■ DATASET EXCERPTS
Lemma failed_phases n phase reports f :
  map pp_phase reports = take n all_phases → all_phases !! n = Some phase → pp_phase f = phase →
  map pp_phase (reports ++ [f] ++ map skipped_report (drop (S n) all_phases)) = all_phases.
Proof.
  intros Hp Hn Hf. rewrite map_app, Hp. cbn [app map]. rewrite map_map, Hf.
  change (λ x, pp_phase (skipped_report x)) with (@id CompilerPhase). rewrite map_id.
  by apply take_drop_middle.
Qed.

Lemma phase_position_lookup n phase :
  all_phases !! n = Some phase → phase_position phase = Z.of_nat n ∧ (n ≤ 8)%nat.
Proof. do 9 (destruct n as [|n]; [intros [= <-]; split; [done|lia]|]). done. Qed.

Lemma failed_run_spec n d e reports phase ds i candidate :
  progress n d e reports → all_phases !! n = Some phase → valid_digest i = true →
  ∃ run, failed_run reports phase ds (Some i) candidate = Ret run ∧
         failed_at n run ∧ ru_candidate run = candidate.
Proof.
  intros [Hp Hs _ _] Hn Hi. unfold failed_run.
  rewrite phase_report_Ret by (intros; simplify_eq; done). cbn [mbind py_bind].
  rewrite map_skipped. cbn [mbind py_bind].
  destruct (phase_position_lookup _ _ Hn) as [Hpos Hle].
  rewrite Hpos, Z.add_1_r, <-Nat2Z.inj_succ, Nat2Z.id. unfold compiler_run.
  set (failed := MkReport phase _ _ _ _).
  pose proof (failed_phases n phase reports failed Hp Hn eq_refl) as Hall.
  unfold skipped_report in Hall. rewrite (sorted_phases _ Hall), bool_decide_true by done.
  cbn [raise_if negb mbind py_bind]. destruct candidate; cbn;
    (eexists; split; [done|]; split; [|done]; constructor; [done| |done]); cbn [ru_reports];
    rewrite map_app, Hs; cbn [app map pp_status]; rewrite map_map;
    do 9 (destruct n as [|n]; [done|]); lia.
Qed.

Lemma success_report_progress {A} n d e reports phase (o : PhaseOutput A) :
  progress n d e reports → all_phases !! n = Some phase → valid_digest (po_digest o) = true →
  ∃ r, success_report phase e o = Ret r ∧ progress (S n) d (po_digest o) (reports ++ [r]).
Proof.
  intros [Hp Hs Hc He] Hn Ho. unfold success_report.
  rewrite phase_report_Ret by (intros; simplify_eq; done). eexists. split; [done|]. constructor.
  - by rewrite map_app, Hp, (take_S_r _ _ phase).
  - rewrite map_app, Hs. cbn [map pp_status]. by rewrite replicate_S_end.
  - by eapply chained_snoc.
  - done.
Qed.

■ TASK GOAL
Extract from the listing above the lines between the line containing "failed_at n run" and the line containing "set (failed := MkReport phase _ _ _ _).", keeping both of those lines. Output nothing else.

■ OUTPUT FOR THIS EXERCISE
         failed_at n run ∧ ru_candidate run = candidate.
Proof.
  intros [Hp Hs _ _] Hn Hi. unfold failed_run.
  rewrite phase_report_Ret by (intros; simplify_eq; done). cbn [mbind py_bind].
  rewrite map_skipped. cbn [mbind py_bind].
  destruct (phase_position_lookup _ _ Hn) as [Hpos Hle].
  rewrite Hpos, Z.add_1_r, <-Nat2Z.inj_succ, Nat2Z.id. unfold compiler_run.
  set (failed := MkReport phase _ _ _ _).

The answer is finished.